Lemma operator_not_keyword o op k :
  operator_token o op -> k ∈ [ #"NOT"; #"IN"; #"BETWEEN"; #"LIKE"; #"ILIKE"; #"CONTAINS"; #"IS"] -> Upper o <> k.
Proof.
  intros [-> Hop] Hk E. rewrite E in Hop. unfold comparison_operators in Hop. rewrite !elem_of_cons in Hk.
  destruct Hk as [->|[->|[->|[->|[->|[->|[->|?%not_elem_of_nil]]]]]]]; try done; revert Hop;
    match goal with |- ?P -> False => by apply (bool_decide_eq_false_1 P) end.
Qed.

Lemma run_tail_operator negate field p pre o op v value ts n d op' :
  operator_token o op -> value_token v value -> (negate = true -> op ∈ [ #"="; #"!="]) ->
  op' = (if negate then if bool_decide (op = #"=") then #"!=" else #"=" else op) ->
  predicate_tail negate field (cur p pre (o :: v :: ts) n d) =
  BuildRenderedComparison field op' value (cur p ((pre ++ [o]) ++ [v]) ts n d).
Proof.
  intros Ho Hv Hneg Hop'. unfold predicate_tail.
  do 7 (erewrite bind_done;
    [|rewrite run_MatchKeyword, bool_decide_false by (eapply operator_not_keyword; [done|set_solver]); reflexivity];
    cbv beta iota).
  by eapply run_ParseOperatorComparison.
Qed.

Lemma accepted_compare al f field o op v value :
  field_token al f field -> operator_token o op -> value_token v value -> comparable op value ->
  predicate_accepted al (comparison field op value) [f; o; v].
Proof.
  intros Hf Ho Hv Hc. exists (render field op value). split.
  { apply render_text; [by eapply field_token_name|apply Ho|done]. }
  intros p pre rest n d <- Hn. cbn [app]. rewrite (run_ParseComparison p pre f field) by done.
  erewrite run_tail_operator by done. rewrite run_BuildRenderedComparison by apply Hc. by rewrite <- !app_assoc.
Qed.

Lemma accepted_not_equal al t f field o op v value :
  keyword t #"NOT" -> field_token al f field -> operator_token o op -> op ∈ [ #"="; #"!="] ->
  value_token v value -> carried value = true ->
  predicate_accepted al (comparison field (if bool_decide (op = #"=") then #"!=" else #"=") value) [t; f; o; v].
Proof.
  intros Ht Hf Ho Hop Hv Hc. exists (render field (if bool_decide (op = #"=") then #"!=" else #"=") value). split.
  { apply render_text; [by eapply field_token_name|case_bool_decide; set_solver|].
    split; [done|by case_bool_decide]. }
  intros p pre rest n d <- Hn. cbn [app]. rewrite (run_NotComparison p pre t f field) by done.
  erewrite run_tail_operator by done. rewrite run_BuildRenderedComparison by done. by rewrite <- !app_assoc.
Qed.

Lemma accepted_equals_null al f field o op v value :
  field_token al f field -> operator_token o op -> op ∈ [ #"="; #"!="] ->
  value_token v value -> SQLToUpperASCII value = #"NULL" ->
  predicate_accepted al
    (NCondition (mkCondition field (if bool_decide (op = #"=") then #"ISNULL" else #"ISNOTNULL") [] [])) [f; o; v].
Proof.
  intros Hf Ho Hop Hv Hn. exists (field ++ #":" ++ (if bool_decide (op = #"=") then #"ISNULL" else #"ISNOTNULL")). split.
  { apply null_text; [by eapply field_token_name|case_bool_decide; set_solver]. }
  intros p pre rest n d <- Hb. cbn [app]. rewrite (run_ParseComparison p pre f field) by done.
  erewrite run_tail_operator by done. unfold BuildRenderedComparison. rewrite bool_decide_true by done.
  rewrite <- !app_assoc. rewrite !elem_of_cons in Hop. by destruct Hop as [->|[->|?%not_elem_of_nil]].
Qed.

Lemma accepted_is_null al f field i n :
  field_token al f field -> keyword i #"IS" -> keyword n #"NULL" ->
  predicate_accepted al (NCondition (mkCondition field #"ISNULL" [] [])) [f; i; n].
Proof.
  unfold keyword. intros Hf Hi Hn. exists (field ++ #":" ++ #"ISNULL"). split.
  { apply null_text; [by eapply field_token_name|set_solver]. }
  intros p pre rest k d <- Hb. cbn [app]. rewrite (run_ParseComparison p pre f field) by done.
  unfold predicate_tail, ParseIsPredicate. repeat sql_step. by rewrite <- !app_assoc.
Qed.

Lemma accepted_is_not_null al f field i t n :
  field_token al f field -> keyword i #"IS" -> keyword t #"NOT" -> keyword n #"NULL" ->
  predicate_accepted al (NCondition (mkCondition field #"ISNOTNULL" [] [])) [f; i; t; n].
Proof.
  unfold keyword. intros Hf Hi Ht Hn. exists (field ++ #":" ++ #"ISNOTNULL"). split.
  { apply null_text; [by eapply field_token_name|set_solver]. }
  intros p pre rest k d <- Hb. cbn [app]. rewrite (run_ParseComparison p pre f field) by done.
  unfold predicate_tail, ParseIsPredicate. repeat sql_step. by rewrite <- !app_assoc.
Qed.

...

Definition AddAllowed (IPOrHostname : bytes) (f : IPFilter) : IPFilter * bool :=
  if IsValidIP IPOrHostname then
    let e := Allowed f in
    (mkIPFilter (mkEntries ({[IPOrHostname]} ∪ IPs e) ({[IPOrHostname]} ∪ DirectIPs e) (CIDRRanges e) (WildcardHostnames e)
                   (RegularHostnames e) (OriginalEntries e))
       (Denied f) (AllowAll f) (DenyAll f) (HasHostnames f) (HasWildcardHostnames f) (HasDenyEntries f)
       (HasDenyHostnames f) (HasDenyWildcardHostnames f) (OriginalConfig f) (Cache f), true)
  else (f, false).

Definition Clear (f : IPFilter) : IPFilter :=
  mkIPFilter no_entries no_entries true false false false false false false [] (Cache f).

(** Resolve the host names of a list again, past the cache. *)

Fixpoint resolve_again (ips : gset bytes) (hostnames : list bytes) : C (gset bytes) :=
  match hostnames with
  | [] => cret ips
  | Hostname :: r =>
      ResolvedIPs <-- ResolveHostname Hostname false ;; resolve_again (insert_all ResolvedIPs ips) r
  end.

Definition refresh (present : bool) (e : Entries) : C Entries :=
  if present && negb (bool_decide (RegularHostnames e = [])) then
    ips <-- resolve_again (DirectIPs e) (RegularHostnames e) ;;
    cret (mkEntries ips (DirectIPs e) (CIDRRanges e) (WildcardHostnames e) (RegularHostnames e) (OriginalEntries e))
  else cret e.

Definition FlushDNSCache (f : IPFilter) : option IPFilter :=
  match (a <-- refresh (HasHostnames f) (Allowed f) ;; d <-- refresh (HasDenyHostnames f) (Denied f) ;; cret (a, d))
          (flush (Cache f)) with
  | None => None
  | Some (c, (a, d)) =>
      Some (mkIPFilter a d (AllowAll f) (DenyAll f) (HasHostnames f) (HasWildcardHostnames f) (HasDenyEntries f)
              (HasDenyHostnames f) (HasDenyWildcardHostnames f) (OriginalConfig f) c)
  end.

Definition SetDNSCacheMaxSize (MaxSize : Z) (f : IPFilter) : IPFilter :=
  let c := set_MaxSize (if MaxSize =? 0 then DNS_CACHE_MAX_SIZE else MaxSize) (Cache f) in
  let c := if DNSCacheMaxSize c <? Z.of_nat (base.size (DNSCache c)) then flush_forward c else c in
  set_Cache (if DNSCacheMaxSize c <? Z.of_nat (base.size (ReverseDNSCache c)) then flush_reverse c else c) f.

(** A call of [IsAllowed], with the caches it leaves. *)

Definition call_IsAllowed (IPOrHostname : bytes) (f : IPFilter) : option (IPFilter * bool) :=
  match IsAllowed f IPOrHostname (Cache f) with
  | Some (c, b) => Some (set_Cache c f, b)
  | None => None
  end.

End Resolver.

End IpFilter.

...

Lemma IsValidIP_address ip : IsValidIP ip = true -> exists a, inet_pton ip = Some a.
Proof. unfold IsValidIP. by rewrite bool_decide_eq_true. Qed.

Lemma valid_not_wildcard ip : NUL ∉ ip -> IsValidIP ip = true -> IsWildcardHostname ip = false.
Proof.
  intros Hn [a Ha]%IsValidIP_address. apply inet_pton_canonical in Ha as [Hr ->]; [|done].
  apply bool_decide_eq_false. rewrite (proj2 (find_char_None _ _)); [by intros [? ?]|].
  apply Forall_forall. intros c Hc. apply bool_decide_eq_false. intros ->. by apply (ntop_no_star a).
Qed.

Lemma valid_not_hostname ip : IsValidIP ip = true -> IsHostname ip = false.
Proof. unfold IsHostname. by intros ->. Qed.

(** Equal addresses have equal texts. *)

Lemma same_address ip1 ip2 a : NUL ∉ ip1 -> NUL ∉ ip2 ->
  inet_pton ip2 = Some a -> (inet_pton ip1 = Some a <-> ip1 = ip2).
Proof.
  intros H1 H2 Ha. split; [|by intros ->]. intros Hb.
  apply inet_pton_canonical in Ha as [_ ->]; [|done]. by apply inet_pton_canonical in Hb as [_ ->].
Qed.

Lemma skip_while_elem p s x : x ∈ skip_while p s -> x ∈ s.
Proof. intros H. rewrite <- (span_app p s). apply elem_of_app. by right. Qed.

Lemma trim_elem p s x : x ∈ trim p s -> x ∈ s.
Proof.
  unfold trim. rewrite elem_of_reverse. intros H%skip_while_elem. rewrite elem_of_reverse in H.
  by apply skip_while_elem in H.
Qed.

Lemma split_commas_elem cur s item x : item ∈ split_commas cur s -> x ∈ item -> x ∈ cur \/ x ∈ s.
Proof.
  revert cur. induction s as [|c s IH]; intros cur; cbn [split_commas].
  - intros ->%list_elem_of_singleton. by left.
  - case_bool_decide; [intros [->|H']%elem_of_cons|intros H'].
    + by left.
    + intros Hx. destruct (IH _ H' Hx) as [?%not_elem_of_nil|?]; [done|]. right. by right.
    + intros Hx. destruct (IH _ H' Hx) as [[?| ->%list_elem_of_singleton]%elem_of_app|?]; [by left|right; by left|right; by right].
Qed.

**What is needed**
Copy word for word the stretch of entries above from the line that has "Proof. unfold IsValidIP." through the line that has "intros Hn [a", both ends included, and nothing outside it.

**Exercise response**
Proof. unfold IsValidIP. by rewrite bool_decide_eq_true. Qed.

Lemma valid_not_wildcard ip : NUL ∉ ip -> IsValidIP ip = true -> IsWildcardHostname ip = false.
Proof.
  intros Hn [a Ha]%IsValidIP_address. apply inet_pton_canonical in Ha as [Hr ->]; [|done].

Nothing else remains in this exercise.